Standard Chartered hit with record £46.5m Fine by PRA
It has been announced that the United Kingdom unit of Standard Chartered has been fined £46.5m by the Bank of England’s Prudential Regulatory Authority misreporting its liquidity position on multiple occassions between March 2018 and May 2019.
The bank is guilty of making five separate errors reporting its US dollar liquidity outflows during this period, causing the regulator to have unreliable information about its position. The PRA also cited a historic lack of cooperation when issuing this penalty.
The fine was initially set at £66.5m, but was reduced to £46.5m following Standard Chartered’s agreement to comply with the bank and resolve the matter as quickly as possible.

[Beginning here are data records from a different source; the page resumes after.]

(* ===== verification/PyCursor.v ===== *)
(** * The class [Cursor] ([src/mariadb/cursors.py]) *)

From stdpp Require Import gmap.
From S2P Require Import Prelude Parser Values DateTime Wire Fetch Exceptions Params Client.
From S2P Require Import Connection Cursor Session Python.

Definition ProgrammingError (msg : string) : pyexn := exn_of Mariadb_ProgrammingError msg.

Definition ROWS_EOF : Z := -1.
Definition PS_OUT_PARAMS : Z := 4096.
Definition INFO_SERVER_STATUS : Z := 30.

(** The keyword arguments of [Connection.cursor] with their defaults;
    [dictionary] is [None] when it is not given. *)
Record cursor_kwargs := mkKwargs {
  kw_named_tuple : bool;
  kw_dictionary : option bool;
  kw_buffered : bool;
  kw_prepared : bool;
  kw_binary : bool;
  kw_cursor_type : Z;
  kw_prefetch_size : Z;
}.

(** [val.decode(encoding='latin1')], in UTF-8. *)
Definition latin1_utf8 (s : list Z) : list Z :=
  s ≫= λ b, if b <? 128 then [b] else [192 + b / 64; 128 + b mod 64].

Inductive scroll_mode := Absolute | Relative | OtherMode.

Section Cursor.

Context `{C : Client} `{P : PyLib} (al : allocations).

Local Abbreviation c_call := (c_call al).
Local Abbreviation c_object := (c_object al).
Local Abbreviation set_member := (set_member al).

(** [self.statement]: the parsed statement as a string, or None. *)
Definition get_statement : PM pyobj :=
  c ← the_cursor;
  mret (match p_statement (c_parseinfo c) with
        | Some s => PyUnicode (before_nul s)
        | None => PyNone
        end).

Sam Woods, Deputy Governer for Prudential Regulation and CEO of the PRA, stated that ‘Standard Chartered’s systems, controls and oversight fell significantly below the standards we expect of a systemically important bank, and this is reflected in the size of fine in this case’.
The fine of £46.5m is the largest ever issued by the PRA, and marks a clear statement of intent for compliance breaches going forward into 2022.
This incident follows on from another Hong Kong currency issuer being fined by a UK regulator just days earlier. Last Friday (December 17th), HSBC was fined £64m by the FCA, with the regulator citing failures in the bank’s transaction monitoring processes, leading to insufficient anti-money laundering (AML) processes.